How Using Health Savings Accounts with 401(k) Benefits Can Help Your Employees
posted by Fisher 401(k) September 25, 2017
With healthcare costs continuing to climb, and as more Baby Boomers get ready to retire, your employees may be asking: Is there anything you can do to prepare for the potential costs of taking care of yourself while you age? It’s a question a majority of Americans have considered, as research finds that most people are concerned about unexpected healthcare costs in their future.
There’s an incentive-laden solution that is sometimes overlooked—and long underutilized by many business owners and employees—but has been gaining traction in recent years: Health savings accounts (HSAs). About 30% of employers currently offer them, but that number is expected to keep rising.1
Health savings accounts shouldn’t be confused with flexible spending accounts (FSAs), because FSAs are “use it or lose it,” meaning the money disappears if it isn’t used on a qualifying cost within a year. With an HSA, you keep your money, gain tax advantages, and can invest your HSA funds to grow them over time, like a 401(k). Unlike a 401(k), funds can be used at any time to pay for healthcare expenses, rather than being forced to wait until retirement age or pay penalties. For these reasons, the number of enrollees in HSAs has grown from only about 1 million people in 2005 to just over 20 million in 2016.2
The Increasing Cost of Healthcare
According to a report from the Employee Benefit Research Institute, couples in their mid-60s can expect to devote $165,000 to $349,000 to their healthcare costs in retirement, depending on prescription drug and long-term care costs.3 When planning for retirement, medical costs are sometimes an afterthought, or the belief is that Medicare will cover out-of-pocket expenses. In reality, Medicare covers only about 62% of healthcare costs.4 That gap means a lot of money that was allocated for living expenses could be going toward unexpected medical needs.
Of course, everyone’s needs are different, and the best way to see where you might fall in this spectrum is to get an estimate. The AARP healthcare costs calculator might be a good place to start.
Health Savings Account Tax Benefits
HSAs are sometimes referred to as having a “triple tax advantage,” because they offer the following perks:
Contributions are made with pre-tax dollars
Invested income grows tax-free
Funds used to pay qualified medical expenses aren’t taxed
IRS Publication 969 lists qualified medical expenses for HSAs, and includes just about every healthcare-related expense a retiree could face, including dental and vision expenses, prescription drug costs, and other non-physician healthcare.
What are the Limitations of an HSA?
The primary limitation is that only those with high-deductible health plans are eligible to use HSAs. What’s considered “high-deductible”? For 2017, the rates are $1,300 for individuals and $2,600 for families.
Contribution limits for 2017 are $3,400 per year for an individual, and $6,750 for a family. Some employers opt to match funds, much like 401(k) matching contributions, but employees can fully fund their own accounts with after-tax dollars.
Like 401(k) contributions, catch up provisions allow people age 55 and older to contribute an additional $1,000 per year.

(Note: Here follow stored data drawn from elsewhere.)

(* ===== verification/Notices.v ===== *)
(** * Notices: what a machine does about what other machines tell it, [cluster.rs], [service.rs] and [store.rs]

    Every notice of the mesh starts tasks that take their steps between each other's, the machine's own operations on its entries
    and the writes of every server. The statements every server ran are kept as a history. *)

From Stdlib Require Import ZArith Lia Ascii String List.
From stdpp Require Import base list strings gmap.
From S2P Require Import Prelude Text Names Record Mesh Store Bridges Service Server.

(** [mesh::Notice] *)
Inductive Notice := NEvent (event : Event) | NLinkUp.

(** A spawned task: where it is. *)
Inductive Task :=
| TExpire (tunnel : string)
| TConfirm (tunnel : string)
| TClose (tunnel : string)
| TSleep (until : Z)
| TAwake
| TGather (rest live : list string)
| TAsk (rest : list (list string)) (deleted : list string)
| TCloseAll (ids : list string).

Record Machine := mkMachine {
  ma_entries : gmap string Cache;
  ma_generation : Z;
  ma_jobs_notified : nat;
  ma_reconcile_queued : bool;
  ma_tasks : list Task;
  ma_log : list Stmt;
  ma_db : Db;
}.

Definition new_machine (entries : gmap string Cache) (d : Db) : Machine := mkMachine entries 0 0 false [] [] d.

Definition spawn (t : Task) (s : Machine) : Machine :=
  mkMachine (ma_entries s) (ma_generation s) (ma_jobs_notified s) (ma_reconcile_queued s) (ma_tasks s ++ [t]) (ma_log s) (ma_db s).
Definition set_queued (q : bool) (s : Machine) : Machine :=
  mkMachine (ma_entries s) (ma_generation s) (ma_jobs_notified s) q (ma_tasks s) (ma_log s) (ma_db s).
Definition set_entries (m : gmap string Cache) (s : Machine) : Machine :=
  mkMachine m (ma_generation s) (ma_jobs_notified s) (ma_reconcile_queued s) (ma_tasks s) (ma_log s) (ma_db s).
Definition set_tasks (l : list Task) (s : Machine) : Machine :=
  mkMachine (ma_entries s) (ma_generation s) (ma_jobs_notified s) (ma_reconcile_queued s) l (ma_log s) (ma_db s).

(** [forget_cached_answers] and [jobs.notify_one]. *)
Definition forget_cached_answers (s : Machine) : Machine :=
  mkMachine (ma_entries s) ((ma_generation s + 1) mod 2 ^ 64) (ma_jobs_notified s) (ma_reconcile_queued s) (ma_tasks s) (ma_log s) (ma_db s).
Definition notify_jobs (s : Machine) : Machine :=
  mkMachine (ma_entries s) (ma_generation s) (S (ma_jobs_notified s)) (ma_reconcile_queued s) (ma_tasks s) (ma_log s) (ma_db s).

(** [close_deleted] of one entry, if the tunnel has one here. *)
Definition close_deleted (c : Cache) : Cache := with_loaded false (with_record None 0 (with_tunnel (Bridges.close_deleted (ca_tunnel c)).2 c)).
Definition close_entry (id : string) (s : Machine) : Machine :=
  match ma_entries s !! id with
  | None => s
  | Some c =>
      mkMachine (<[id := close_deleted c]> (ma_entries s)) (ma_generation s) (ma_jobs_notified s) (ma_reconcile_queued s) (ma_tasks s)
        (ma_log s) (ma_db s)
  end.

Definition RECONCILE_DELAY : Z := 500.
Definition DELETED_CHUNK : nat := 500.

(** What a row says, and whether an entry has an attached bridge. *)
Definition deleted_in (d : Db) (id : string) : bool := bool_decide (t_deleted <$> tunnels d !! id = Some true).
Definition attached_in (entries : gmap string Cache) (id : string) : bool :=
  match entries !! id with Some c => negb (bool_decide (attached_bridges (ca_tunnel c) = [])) | None => false end.

(** One notice of [run_notices]. *)
Definition on_notice (now : Z) (n : Notice) (s : Machine) : Machine :=
  match n with
  | NEvent (TunnelCreated tunnel) | NEvent (CertificateChanged tunnel) => spawn (TExpire tunnel) s
  | NEvent (TunnelDeleted tunnel) => spawn (TConfirm tunnel) s
  | NEvent JobEnqueued => notify_jobs s
  | NEvent Leaving | NEvent UnknownEvent => s
  | NLinkUp =>
      let s := forget_cached_answers s in
      if ma_reconcile_queued s then s else spawn (TSleep (now + RECONCILE_DELAY)) (set_queued true s)
  end.

(** The next step of a task at a time; [ok] says whether its statement is answered. [None]: the task is over. *)
Definition task_step (now : Z) (ok : bool) (t : Task) (s : Machine) : option Task * Machine :=
  match t with
  | TExpire id => (None, set_entries (alter expired id (ma_entries s)) s)
  | TConfirm id => (if ok && deleted_in (ma_db s) id then Some (TClose id) else None, s)
  | TClose id => (None, close_entry id s)
  | TSleep until => if now <? until then (Some t, s) else (Some TAwake, set_queued false s)
  | TAwake => (Some (TGather (map fst (map_to_list (ma_entries s))) []), s)
  | TGather [] live => (if bool_decide (live = []) then None else Some (TAsk (chunks (length live) DELETED_CHUNK live) []), s)
  | TGather (id :: rest) live => (Some (TGather rest (if attached_in (ma_entries s) id then live ++ [id] else live)), s)
  | TAsk [] deleted => (Some (TCloseAll deleted), s)
  | TAsk (chunk :: rest) deleted => (if ok then Some (TAsk rest (deleted ++ List.filter (deleted_in (ma_db s)) chunk)) else None, s)
  | TCloseAll [] => (None, s)
  | TCloseAll (id :: ids) => (Some (TCloseAll ids), close_entry id s)
  end.

Definition put_task (i : nat) (t : option Task) (s : Machine) : Machine :=
  set_tasks (match t with Some t => <[i := t]> (ma_tasks s) | None => delete i (ma_tasks s) end) s.

Inductive NoticeEvent :=
| EvNotice (now : Z) (n : Notice)
| EvTask (i : nat) (now : Z) (ok : bool)
| EvStmt (stmt : Stmt)
| EvEntry (id : string) (c : Cache).

Definition notice_step (s : Machine) (e : NoticeEvent) : Machine :=
  match e with
  | EvNotice now n => on_notice now n s
  | EvTask i now ok =>
      match ma_tasks s !! i with
      | None => s
      | Some t => let '(t', s') := task_step now ok t s in put_task i t' s'
      end
  | EvStmt stmt =>
      mkMachine (ma_entries s) (ma_generation s) (ma_jobs_notified s) (ma_reconcile_queued s) (ma_tasks s) (ma_log s ++ [stmt]) (fst (exec stmt (ma_db s)))
  | EvEntry id c => set_entries (<[id := c]> (ma_entries s)) s
  end.

Definition run_notices (events : list NoticeEvent) (s : Machine) : Machine := fold_left notice_step events s.

(** ** The invariant *)

Definition is_sleep (t : Task) : bool := match t with TSleep _ => true | _ => false end.

Section Invariant.
Context (d0 : Db).

(** The row said so at some moment of the history. *)
Definition was_deleted (log : list Stmt) (id : string) : Prop := exists k, (k <= length log)%nat /\ deleted_in (run (take k log) d0) id = true.

Definition task_ok (log : list Stmt) (t : Task) : Prop :=
  match t with
  | TClose id => was_deleted log id
  | TAsk _ l | TCloseAll l => Forall (was_deleted log) l
  | _ => True
  end.

Record machine_ok (s : Machine) : Prop := mkMachineOk {
  mk_db : ma_db s = run (ma_log s) d0;
  mk_tasks : Forall (task_ok (ma_log s)) (ma_tasks s);
  mk_queued : length (List.filter is_sleep (ma_tasks s)) = if ma_reconcile_queued s then 1%nat else 0%nat;
}.

Lemma was_deleted_mono log more id : was_deleted log id -> was_deleted (log ++ more) id.
Proof. intros (k & Hk & Hd). exists k. rewrite length_app, take_app_le by done. split; [lia|done]. Qed.
Lemma task_ok_mono log more t : task_ok log t -> task_ok (log ++ more) t.
Proof. destruct t; cbn; try done; [apply was_deleted_mono|..]; intros H; eapply Forall_impl; try done; intros; by apply was_deleted_mono. Qed.
Lemma deleted_now s id : machine_ok s -> deleted_in (ma_db s) id = true -> was_deleted (ma_log s) id.
Proof. intros [Hdb _ _] Hd. exists (length (ma_log s)). split; [done|]. by rewrite firstn_all, <- Hdb. Qed.

Lemma close_entry_ok id s : machine_ok s -> machine_ok (close_entry id s).
Proof. intros [Hdb Ht Hq]. unfold close_entry. destruct (ma_entries s !! id); by constructor. Qed.
Lemma close_entry_same id s : ma_tasks (close_entry id s) = ma_tasks s /\ ma_log (close_entry id s) = ma_log s /\ ma_reconcile_queued (close_entry id s) = ma_reconcile_queued s.
Proof. unfold close_entry. by destruct (ma_entries s !! id). Qed.

Lemma on_notice_ok now n s : machine_ok s -> machine_ok (on_notice now n s).
Proof.
  intros [Hdb Ht Hq].
  destruct n as [[]|]; cbn; try (constructor; cbn; try done; [apply Forall_app; by repeat constructor|by rewrite List.filter_app, length_app, Hq; cbn; lia]).
  - by constructor.
  - by constructor.
  - by constructor.
  - destruct (ma_reconcile_queued s) eqn:Eq.
    + constructor; cbn; try done. by rewrite Eq.
    + constructor; cbn; try done; [apply Forall_app; by repeat constructor|]. by rewrite List.filter_app, length_app, Hq.
Qed.

(** A task that takes the place of another, or none. *)
Lemma put_task_ok i t t' s s' :
  ma_tasks s !! i = Some t -> machine_ok s' -> ma_tasks s' = ma_tasks s ->
  (match t' with Some u => task_ok (ma_log s') u | None => True end) -> (match t' with Some u => is_sleep u | None => false end = is_sleep t) -> machine_ok (put_task i t' s').
Proof.
  intros Hi [Hdb Ht Hq] E Hok Hs. rewrite E in *. destruct (lookup_split _ _ _ Hi) as (l1 & l2 & El & Hins & Hdel).
  unfold put_task. rewrite E. rewrite El in Ht, Hq. apply Forall_app in Ht as [H1 [H2 H3]%Forall_cons].
  rewrite List.filter_app, length_app in Hq. cbn [List.filter] in Hq.
  constructor; cbn; try done.
  - destruct t' as [u|]; [rewrite Hins|rewrite Hdel]; apply Forall_app; split; try done. by constructor.
  - rewrite <- Hq. destruct t' as [u|]; [rewrite Hins|rewrite Hdel]; rewrite List.filter_app, length_app; cbn [List.filter]; [rewrite Hs; by destruct (is_sleep t)|by rewrite <- Hs].
Qed.

Lemma task_step_ok i now ok t s : machine_ok s -> ma_tasks s !! i = Some t -> machine_ok (notice_step s (EvTask i now ok)).
Proof.
  intros Hs Hi. cbn. rewrite Hi. pose proof (Forall_lookup_1 _ _ _ _ (mk_tasks s Hs) Hi) as Ht.
  destruct t as [id|id|id|until| |[|id rest] live|[|chunk rest] deleted|[|id ids]]; cbn [task_step].
  - eapply put_task_ok; [done|destruct Hs; by constructor|done..].
  - destruct ok; cbn [andb]; [destruct (deleted_in (ma_db s) id) eqn:Ed|]; eapply put_task_ok; try done. by eapply deleted_now.
  - destruct (close_entry_same id s) as (? & ? & ?). eapply put_task_ok; [done|by apply close_entry_ok|done..].
  - destruct (now <? until); [by eapply put_task_ok|]. destruct (lookup_split _ _ _ Hi) as (l1 & l2 & El & Hins & _). destruct Hs as [Hdb Hts Hq].
    unfold put_task. cbn. rewrite Hins. rewrite El, List.filter_app, length_app in Hq. cbn in Hq. rewrite El in Hts. apply Forall_app in Hts as [? [? ?]%Forall_cons].
    constructor; cbn; try done; [apply Forall_app; split; [done|by constructor]|]. rewrite List.filter_app, length_app. cbn. destruct (ma_reconcile_queued s); lia.
  - by eapply put_task_ok.
  - destruct (bool_decide (live = [])); eapply put_task_ok; try done. constructor.
  - by eapply put_task_ok.
  - by eapply put_task_ok.
  - destruct ok; eapply put_task_ok; try done. cbn in *. apply Forall_app. split; [done|]. apply List.Forall_forall.
    intros id [_ Hd]%filter_In. by eapply deleted_now.
  - by eapply put_task_ok.
  - apply Forall_cons in Ht as [Hid Ht]. destruct (close_entry_same id s) as (? & El & ?). eapply put_task_ok; [done|by apply close_entry_ok|done| |done].
    rewrite El. exact Ht.
Qed.

Lemma notice_step_ok s e : machine_ok s -> machine_ok (notice_step s e).
Proof.
  intros Hs. destruct e as [now n|i now ok|stmt|id c].
  - by apply on_notice_ok.
  - destruct (ma_tasks s !! i) as [t|] eqn:Ei; [by eapply task_step_ok|]. cbn. by rewrite Ei.
  - destruct Hs as [Hdb Ht Hq]. constructor; cbn; try done.
    + unfold run. rewrite fold_left_app. cbn. by rewrite Hdb.
    + eapply Forall_impl; [done|]. intros. by apply task_ok_mono.
  - destruct Hs. by constructor.
Qed.

Lemma run_notices_ok events : forall s, machine_ok s -> machine_ok (run_notices events s).
Proof. induction events as [|e events IH]; intros s Hs; [done|]. by apply IH, notice_step_ok. Qed.
End Invariant.

(** ** A check covers what it has still to look at *)

(** The task will still close the tunnel's bridges, if its row says deleted and it has a live bridge here when looked at. *)
Definition covers (id : string) (t : Task) : Prop :=
  match t with
  | TSleep _ | TAwake => True
  | TGather rest live => id ∈ rest \/ id ∈ live
  | TAsk rest deleted => id ∈ concat rest \/ id ∈ deleted
  | TCloseAll ids => id ∈ ids
  | _ => False
  end.

Definition covered (id : string) (s : Machine) : Prop := exists t, t ∈ ma_tasks s /\ covers id t.

(** What a deletion does to a bridge: the server's close is on it and in its queue if there is room, and every connection ended as
    deleted. *)
Record bridge_deleted (b b' : Bridge) : Prop := mkBridgeDeleted {
  bd_id : br_id b' = br_id b;
  bd_close : bs_server_close (br_state b') = Some 1000;
  bd_told : (length (br_queue b) < OUTBOUND_QUEUE)%nat -> OClose 1000 "deleted" ∈ br_queue b';
  bd_channels : br_channels b' = ∅;
  bd_finished : forall conn f, br_channels b !! conn = Some f -> (conn, finish Deleted true f) ∈ br_finished b';
}.

(** Between two states of the machine every bridge of the tunnel was closed, and its record forgotten. *)
Definition closed_as_deleted (id : string) (s s' : Machine) : Prop :=
  exists c c', ma_entries s !! id = Some c /\ ma_entries s' !! id = Some c' /\
    Forall2 bridge_deleted (tn_bridges (ca_tunnel c)) (tn_bridges (ca_tunnel c')) /\ tn_record (ca_tunnel c') = None /\ ca_loaded c' = false.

Once you sign up for Medicare (for those 65 and older), you can no longer contribute funds to your HSA account.
If you decide to withdraw funds for non-qualified expenses, those distributions become taxable as income, plus a 20% penalty.
It’s important to note that once you turn 65, non-qualified distributions are penalty-free, like 401(k) withdrawals, and can act as additional retirement income should you decide to pull from your account.
Using Your HSA and Company-Sponsored 401(k) Plans as Complementary Benefits
Because HSAs are still relatively new, having been around for only about a dozen years, many Baby Boomers and employees in their 60s either haven’t utilized or don’t have a large balance in their accounts. However, it’s likely that your employees will still encounter difficult or costly medical situations during retirement that may affect their 401(k) account balances, or require expensive professional long-term care.
If you already offer HSAs or are considering them at your business, consider engaging pre-retirement employees to contribute now so that their balances in retirement can grow to potentially handle high healthcare costs—and prevent tough financial situations when it’s not feasible for them to work any longer. Paired with a 401(k), an HSA can help create an ideal financial situation for the employees you care about once they reach retirement.